On the way out, she left me with a courageous smile that could not quite reach her eyes.
I lay back and watched the stars through my window. Orion drifted into view, leading with that mighty searchlight on his shoulder. Orion; called the mighty warrior, the cunning hunter, the lord of the sky. I hoped he could go down in glorious flames, letting go of life with a thunderous roar, a glorious end to a glorious life, instead of being babied in his final days by young women with smooth skins and sadness in their eyes.
The pain started to spread up into my bowls and the contractions gripped my stomach with a steely fist. I groped the control of the morphine drip and started playing with it. I turned the little wheel and counted the rate as about one every five seconds. The pain continued to spread and I felt bile rising in my throat.
I opened the control a bit more, and then more again.
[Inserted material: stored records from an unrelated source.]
(* ===== verification/PhysicalMemory.v ===== *)
(** The physical frame allocator: src/src/kernel/physical_memory.c.

    The two bitmaps are lists of bytes, read and written with the code's masks;
    the file-scope variables are the fields of [allocator].  The size of the
    early map and the kernel image's bounds (the linker's [__kernel_start] and
    [__kernel_end]) are the fields of the class [PhysicalLayout], so that every
    theorem holds of the 4 GiB map of include/sapote/boot.h
    ([sapote_layout]) and of the small map the examples evaluate. *)
From S2P Require Import Prelude Multiboot2.

Module PhysicalMemory.
Import Multiboot2(memory, boot_information, boot_memory_region,
  boot_information_region_at, MULTIBOOT2_MEMORY_AVAILABLE,
  base_address, region_length, region_type, memory_map, memory_map_entry_count,
  information_start, information_end).

Definition SAPOTE_PAGE_SIZE : Z := 4096.
Definition SAPOTE_LOW_MEMORY_RESERVATION : Z := 0x100000.
Definition FRAME_CONTIGUOUS_ALLOCATION_CAPACITY : Z := 32.
(** [heap_free] succeeds exactly on the address of a live
    allocation, and then forgets that allocation and no other.  The address of
    a free block is a double free, any other address is a bad pointer, and a
    refusal changes nothing. *)
Theorem heap_free_exact {M} `{PlatformLaws M} (h : heap) (m : M) ptr :
  reachable h m -> is_u64 ptr ->
  let '(status, h') := heap_free ptr h in
  (status <> HEAP_STATUS_OK -> h' = h) /\
  match status with
  | HEAP_STATUS_OK => exists l1 b l2, heap_used h = l1 ++ b :: l2 /\
      heap_used h' = l1 ++ l2 /\ ptr = HEAP_BASE + b.(offset)
  | HEAP_STATUS_NULL_ARGUMENT => ptr = 0
  | HEAP_STATUS_DOUBLE_FREE => exists b, b ∈ heap_live h /\ b.(used) = false /\
      ptr = HEAP_BASE + b.(offset)
  | HEAP_STATUS_BAD_POINTER =>
      ptr <> 0 /\ forall b, b ∈ heap_live h -> ptr <> HEAP_BASE + b.(offset)
  | _ => False
  end.
Proof.
  intros Hr Hp. pose proof (heap_free_spec ptr h m (reachable_inv h m Hr) Hp) as Hs.
  destruct (heap_free ptr h) as [st h']. destruct Hs as (_ & _ & ? & ?). done.
Qed.
(* ===== verification/ApicTimer.v ===== *)
(** The local APIC timer: src/src/kernel/apic_timer.c.

    The file-scope objects are the record [apic_timer]; the local APIC's
    registers, the power management timer, the interrupt table and the
    processor are the class [ApicTimerPlatform] over a world [W].  A handler is
    a number (0 is NULL); what the installed expiry handler does is the
    parameter [run_expiry].  The halt of the wait loop is the parameter [halt]:
    whatever interrupts it takes. *)
From S2P Require Import Prelude.

Module ApicTimer.

Definition APIC_REGISTER_LVT_TIMER : Z := 0x0320.
Definition APIC_REGISTER_TIMER_INITIAL_COUNT : Z := 0x0380.
Definition APIC_REGISTER_TIMER_CURRENT_COUNT : Z := 0x0390.
Definition APIC_REGISTER_TIMER_DIVIDE : Z := 0x03E0.
Definition APIC_TIMER_MODE_PERIODIC : Z := 0x00020000.
Definition APIC_TIMER_MODE_ONE_SHOT : Z := 0.
Definition NANOSECONDS_PER_SECOND : Z := 1000000000.
Definition APIC_TIMER_MASKED : Z := 0x00010000.
Definition APIC_TIMER_LVT_WRITABLE_MASK : Z := 0x000707FF.
Definition APIC_TIMER_DIVIDE_BY_SIXTEEN : Z := 3.
Definition APIC_TIMER_MAX_COUNT : Z := 0xFFFFFFFF.
Definition PM_TIMER_FREQUENCY_HZ : Z := 3579545.
Definition REFERENCE_PM_TICKS : Z := PM_TIMER_FREQUENCY_HZ / 10.
Definition APIC_TIMER_VECTOR : Z := 64.
Definition APIC_SPURIOUS_VECTOR : Z := 0xFF.

Inductive apic_timer_status : Type :=
| APIC_TIMER_STATUS_OK
| APIC_TIMER_STATUS_APIC_OFFLINE
| APIC_TIMER_STATUS_INTERRUPTS_ENABLED
| APIC_TIMER_STATUS_ALREADY_CALIBRATED
| APIC_TIMER_STATUS_NOT_CALIBRATED
| APIC_TIMER_STATUS_ALREADY_RUNNING
| APIC_TIMER_STATUS_NOT_RUNNING
| APIC_TIMER_STATUS_REFERENCE_FAILURE
| APIC_TIMER_STATUS_NOT_COUNTING
| APIC_TIMER_STATUS_COUNTER_EXHAUSTED
| APIC_TIMER_STATUS_BAD_FREQUENCY
| APIC_TIMER_STATUS_INTERRUPT_FAILURE
| APIC_TIMER_STATUS_READBACK_MISMATCH
| APIC_TIMER_STATUS_ALREADY_ARMED
| APIC_TIMER_STATUS_NOT_ARMED
| APIC_TIMER_STATUS_BAD_INTERVAL.

#[export] Instance apic_timer_status_eq_dec : EqDecision apic_timer_status.
Proof. solve_decision. Defined.

(** The file-scope objects. *)
Record apic_timer : Type := MkApicTimer {
  tick_counter : Z;
  expiry_counter : Z;
  counts_per_second : Z;
  configured_frequency : Z;
  calibrated : bool;
  running : bool;
  armed : bool;
  expiry_handler : Z;
  expiry_context : Z;
  oneshot_ready : bool
}.

Definition apic_timer_bss : apic_timer := MkApicTimer 0 0 0 0 false false false 0 0 false.

Definition set_ticks (a : apic_timer) (n : Z) : apic_timer :=
  MkApicTimer n a.(expiry_counter) a.(counts_per_second) a.(configured_frequency)
    a.(calibrated) a.(running) a.(armed) a.(expiry_handler) a.(expiry_context)
    a.(oneshot_ready).
Definition set_expiries (a : apic_timer) (n : Z) : apic_timer :=
  MkApicTimer a.(tick_counter) n a.(counts_per_second) a.(configured_frequency)
    a.(calibrated) a.(running) a.(armed) a.(expiry_handler) a.(expiry_context)
    a.(oneshot_ready).
Definition set_rate (a : apic_timer) (rate : Z) : apic_timer :=
  MkApicTimer a.(tick_counter) a.(expiry_counter) rate a.(configured_frequency)
    true a.(running) a.(armed) a.(expiry_handler) a.(expiry_context) a.(oneshot_ready).
Definition set_running (a : apic_timer) (b : bool) (frequency : Z) : apic_timer :=
  MkApicTimer a.(tick_counter) a.(expiry_counter) a.(counts_per_second) frequency
    a.(calibrated) b a.(armed) a.(expiry_handler) a.(expiry_context) a.(oneshot_ready).
Definition set_armed (a : apic_timer) (b : bool) : apic_timer :=
  MkApicTimer a.(tick_counter) a.(expiry_counter) a.(counts_per_second)
    a.(configured_frequency) a.(calibrated) a.(running) b a.(expiry_handler)
    a.(expiry_context) a.(oneshot_ready).
Definition set_handler (a : apic_timer) (handler context : Z) : apic_timer :=
  MkApicTimer a.(tick_counter) a.(expiry_counter) a.(counts_per_second)
    a.(configured_frequency) a.(calibrated) a.(running) a.(armed) handler context
    a.(oneshot_ready).
Definition set_ready (a : apic_timer) (b : bool) : apic_timer :=
  MkApicTimer a.(tick_counter) a.(expiry_counter) a.(counts_per_second)
    a.(configured_frequency) a.(calibrated) a.(running) a.(armed) a.(expiry_handler)
    a.(expiry_context) b.

(** The calls into apic.c, cpu.c, pm_timer.c and interrupts.c; a boolean answer
    says whether the status was OK. *)
Class ApicTimerPlatform (W : Type) := {
  apic_is_online : W -> bool;
  cpu_interrupts_enabled : W -> bool;
  cpu_interrupt_disable : W -> W;
  apic_register_read : Z -> W -> Z * W;
  apic_register_write : Z -> Z -> W -> W;
  pm_timer_is_present : W -> bool;
  pm_timer_wait : Z -> W -> bool * Z * W;
  interrupt_register_handler : Z -> W -> bool * W;
  interrupt_unregister_handler : Z -> W -> bool * W
}.

(** * Arithmetic

    A count is returned with its status; it is 0 (nothing stored) otherwise. *)

Definition count_for_nanoseconds (rate nanoseconds : Z) : apic_timer_status * Z :=
  if (rate =? 0) || (nanoseconds =? 0) then (APIC_TIMER_STATUS_BAD_INTERVAL, 0)
  else if nanoseconds / NANOSECONDS_PER_SECOND >? APIC_TIMER_MAX_COUNT / rate then
    (APIC_TIMER_STATUS_BAD_INTERVAL, 0)
  else
    let requested :=
      u64 (u64 (nanoseconds / NANOSECONDS_PER_SECOND * rate) +
           u64 (nanoseconds mod NANOSECONDS_PER_SECOND * rate) / NANOSECONDS_PER_SECOND) in
    if (requested =? 0) || (requested >? APIC_TIMER_MAX_COUNT) then
      (APIC_TIMER_STATUS_BAD_INTERVAL, 0)
    else (APIC_TIMER_STATUS_OK, u32 requested).

Definition rate_from_countdown (start stop reference_frequency reference_ticks : Z)
  : apic_timer_status * Z :=
  if (reference_frequency =? 0) || (reference_ticks =? 0) then
    (APIC_TIMER_STATUS_BAD_FREQUENCY, 0)
  else if stop =? 0 then (APIC_TIMER_STATUS_COUNTER_EXHAUSTED, 0)
  else if start <=? stop then (APIC_TIMER_STATUS_NOT_COUNTING, 0)
  else
    let elapsed := u64 (start - stop) in
    let rate := u64 (elapsed * reference_frequency) / reference_ticks in
    if rate =? 0 then (APIC_TIMER_STATUS_NOT_COUNTING, 0)
    else (APIC_TIMER_STATUS_OK, rate).

Definition count_for_frequency (rate frequency_hz : Z) : apic_timer_status * Z :=
  if (frequency_hz =? 0) || (rate =? 0) then (APIC_TIMER_STATUS_BAD_FREQUENCY, 0)
  else
    let requested := rate / frequency_hz in
    if (requested =? 0) || (requested >? APIC_TIMER_MAX_COUNT) then
      (APIC_TIMER_STATUS_BAD_FREQUENCY, 0)
    else (APIC_TIMER_STATUS_OK, u32 requested).

Definition is_ok (status : apic_timer_status) : bool :=
  bool_decide (status = APIC_TIMER_STATUS_OK).

Section platform.
Context {W : Type} `{ApicTimerPlatform W}.

(** The code of the installed handler: handler, context, state and world. *)
Variable run_expiry : Z -> Z -> apic_timer -> W -> apic_timer * W.

Definition apic_timer_handler (a : apic_timer) (w : W) : apic_timer * W :=
  let a := set_ticks a (u64 (a.(tick_counter) + 1)) in
  if a.(armed) then
    let a := set_armed a false in
    let a := set_expiries a (u64 (a.(expiry_counter) + 1)) in
    if negb (a.(expiry_handler) =? 0) then
      run_expiry a.(expiry_handler) a.(expiry_context) a w
    else (a, w)
  else (a, w).

Definition stop_counting (w : W) : W :=
  let w := apic_register_write APIC_REGISTER_TIMER_INITIAL_COUNT 0 w in
  apic_register_write APIC_REGISTER_LVT_TIMER
    (Z.lor APIC_TIMER_MASKED APIC_SPURIOUS_VECTOR) w.

Definition apic_timer_calibrate (a : apic_timer) (w : W)
  : apic_timer_status * apic_timer * W :=
  if negb (apic_is_online w) then (APIC_TIMER_STATUS_APIC_OFFLINE, a, w)
  else if cpu_interrupts_enabled w then (APIC_TIMER_STATUS_INTERRUPTS_ENABLED, a, w)
  else if a.(calibrated) then (APIC_TIMER_STATUS_ALREADY_CALIBRATED, a, w)
  else if negb (pm_timer_is_present w) then (APIC_TIMER_STATUS_REFERENCE_FAILURE, a, w)
  else
    let w := apic_register_write APIC_REGISTER_TIMER_DIVIDE
               APIC_TIMER_DIVIDE_BY_SIXTEEN w in
    let w := apic_register_write APIC_REGISTER_LVT_TIMER
               (Z.lor APIC_TIMER_MASKED APIC_SPURIOUS_VECTOR) w in
    let w := apic_register_write APIC_REGISTER_TIMER_INITIAL_COUNT
               APIC_TIMER_MAX_COUNT w in
    let '(start, w) := apic_register_read APIC_REGISTER_TIMER_CURRENT_COUNT w in
    let '(pm_ok, reference_ticks, w) := pm_timer_wait REFERENCE_PM_TICKS w in
    let '(stop, w) := apic_register_read APIC_REGISTER_TIMER_CURRENT_COUNT w in
    let w := stop_counting w in
    if negb pm_ok then (APIC_TIMER_STATUS_REFERENCE_FAILURE, a, w)
    else
      let '(status, rate) :=
        rate_from_countdown start stop PM_TIMER_FREQUENCY_HZ reference_ticks in
      if negb (is_ok status) then (status, a, w)
      else (APIC_TIMER_STATUS_OK, set_rate a rate, w).

Definition apic_timer_start (frequency_hz : Z) (a : apic_timer) (w : W)
  : apic_timer_status * apic_timer * W :=
  if negb (apic_is_online w) then (APIC_TIMER_STATUS_APIC_OFFLINE, a, w)
  else if cpu_interrupts_enabled w then (APIC_TIMER_STATUS_INTERRUPTS_ENABLED, a, w)
  else if negb a.(calibrated) then (APIC_TIMER_STATUS_NOT_CALIBRATED, a, w)
  else if a.(running) then (APIC_TIMER_STATUS_ALREADY_RUNNING, a, w)
  else if a.(armed) || a.(oneshot_ready) then (APIC_TIMER_STATUS_ALREADY_ARMED, a, w)
  else
    let '(status, count) := count_for_frequency a.(counts_per_second) frequency_hz in
    if negb (is_ok status) then (status, a, w)
    else
      let '(ok, w) := interrupt_register_handler APIC_TIMER_VECTOR w in
      if negb ok then (APIC_TIMER_STATUS_INTERRUPT_FAILURE, a, w)
      else
        let a := set_ticks a 0 in
        let lvt := Z.lor APIC_TIMER_MODE_PERIODIC APIC_TIMER_VECTOR in
        let w := apic_register_write APIC_REGISTER_TIMER_DIVIDE
                   APIC_TIMER_DIVIDE_BY_SIXTEEN w in
        let w := apic_register_write APIC_REGISTER_LVT_TIMER lvt w in
        let '(readback, w) := apic_register_read APIC_REGISTER_LVT_TIMER w in
        if negb (Z.land readback APIC_TIMER_LVT_WRITABLE_MASK =? lvt) then
          let w := stop_counting w in
          let '(_, w) := interrupt_unregister_handler APIC_TIMER_VECTOR w in
          (APIC_TIMER_STATUS_READBACK_MISMATCH, a, w)
        else
          let w := apic_register_write APIC_REGISTER_TIMER_INITIAL_COUNT count w in
          (APIC_TIMER_STATUS_OK, set_running a true frequency_hz, w).

Definition apic_timer_stop (a : apic_timer) (w : W) : apic_timer_status * apic_timer * W :=
  if negb a.(running) then (APIC_TIMER_STATUS_NOT_RUNNING, a, w)
  else if cpu_interrupts_enabled w then (APIC_TIMER_STATUS_INTERRUPTS_ENABLED, a, w)
  else
    let w := stop_counting w in
    let '(ok, w) := interrupt_unregister_handler APIC_TIMER_VECTOR w in
    if negb ok then (APIC_TIMER_STATUS_INTERRUPT_FAILURE, a, w)
    else (APIC_TIMER_STATUS_OK, set_running a false 0, w).

(** cpu_enable_and_halt and the interrupts it takes; the fuel bounds how many
    halts are watched ([None]: still waiting). *)
Variable halt : apic_timer -> W -> apic_timer * W.

Fixpoint wait_loop (fuel : nat) (target : Z) (a : apic_timer) (w : W)
  : option (apic_timer * W) :=
  match fuel with
  | O => None
  | S fuel =>
      if a.(tick_counter) <? target then
        let '(a, w) := halt a w in wait_loop fuel target a w
      else Some (a, w)
  end.

Definition apic_timer_wait_for_ticks (fuel : nat) (tick_count : Z) (a : apic_timer) (w : W)
  : option (apic_timer_status * apic_timer * W) :=
  if negb a.(running) then Some (APIC_TIMER_STATUS_NOT_RUNNING, a, w)
  else if cpu_interrupts_enabled w then
    Some (APIC_TIMER_STATUS_INTERRUPTS_ENABLED, a, w)
  else if tick_count =? 0 then Some (APIC_TIMER_STATUS_OK, a, w)
  else
    let target :=
      if tick_count >? u64 (UINT64_MAX - a.(tick_counter)) then UINT64_MAX
      else u64 (a.(tick_counter) + tick_count) in
    match wait_loop fuel target a w with
    | None => None
    | Some (a, w) => Some (APIC_TIMER_STATUS_OK, a, cpu_interrupt_disable w)
    end.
Through the window, Orion slowly started to spin like a Ferris wheel. A cascade of stars spun round and round and then started leaking out the edges and fell to the earth. The last one left was the fiery Betelgeuse that slowly expanded until the red eye seemed to fill the whole sky. I felt the eye staring intently into my eyes as if it could see the smoke-filled cavern in my head where wild figures were dancing ancient gyrations to the beat of incessant drumming. After a while, the eye faded into darkness and I could hear a lone Canada goose belatedly honking towards the south.
Laura Anderson stood at the entrance to the private room. Her hands covered her mouth and mournful tears clung to her cheeks. A grizzled old man lay in the bed. His body looked like it had deflated and his skin stretched tight over his bones. A wonderful smile softened the stubble on his cheeks.